Exercise material →
- Opening Delimiter -
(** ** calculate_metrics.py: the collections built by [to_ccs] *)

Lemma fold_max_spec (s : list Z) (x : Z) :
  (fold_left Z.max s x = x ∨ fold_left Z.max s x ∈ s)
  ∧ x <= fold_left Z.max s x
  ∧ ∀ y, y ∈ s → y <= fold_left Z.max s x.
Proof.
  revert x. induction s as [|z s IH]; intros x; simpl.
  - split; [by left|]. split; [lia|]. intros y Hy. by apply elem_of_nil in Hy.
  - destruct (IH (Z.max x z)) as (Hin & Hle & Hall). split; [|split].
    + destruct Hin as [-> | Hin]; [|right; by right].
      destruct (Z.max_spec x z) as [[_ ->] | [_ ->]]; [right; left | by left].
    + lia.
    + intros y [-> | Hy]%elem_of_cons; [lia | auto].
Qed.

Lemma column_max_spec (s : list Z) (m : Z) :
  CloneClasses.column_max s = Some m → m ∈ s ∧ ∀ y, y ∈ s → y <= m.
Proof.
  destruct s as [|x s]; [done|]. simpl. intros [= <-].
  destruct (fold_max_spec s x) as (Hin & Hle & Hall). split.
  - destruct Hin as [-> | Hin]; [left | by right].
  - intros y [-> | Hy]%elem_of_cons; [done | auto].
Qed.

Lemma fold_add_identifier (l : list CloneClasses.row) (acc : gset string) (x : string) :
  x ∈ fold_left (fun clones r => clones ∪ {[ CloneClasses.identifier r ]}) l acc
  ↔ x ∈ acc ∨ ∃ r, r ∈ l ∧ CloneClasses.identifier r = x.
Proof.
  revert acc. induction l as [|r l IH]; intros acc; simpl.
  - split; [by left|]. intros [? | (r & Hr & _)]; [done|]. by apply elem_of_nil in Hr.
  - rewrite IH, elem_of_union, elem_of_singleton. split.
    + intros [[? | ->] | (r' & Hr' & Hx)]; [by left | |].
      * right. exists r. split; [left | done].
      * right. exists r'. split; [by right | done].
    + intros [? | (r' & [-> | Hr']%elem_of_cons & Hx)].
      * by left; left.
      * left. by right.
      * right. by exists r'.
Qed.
- Closing Delimiter -
Task to complete →
Show the lines of the material that contain the word "simpl".

Result for this task →
  revert x. induction s as [|z s IH]; intros x; simpl.
  destruct s as [|x s]; [done|]. simpl. intros [= <-].
  revert acc. induction l as [|r l IH]; intros acc; simpl.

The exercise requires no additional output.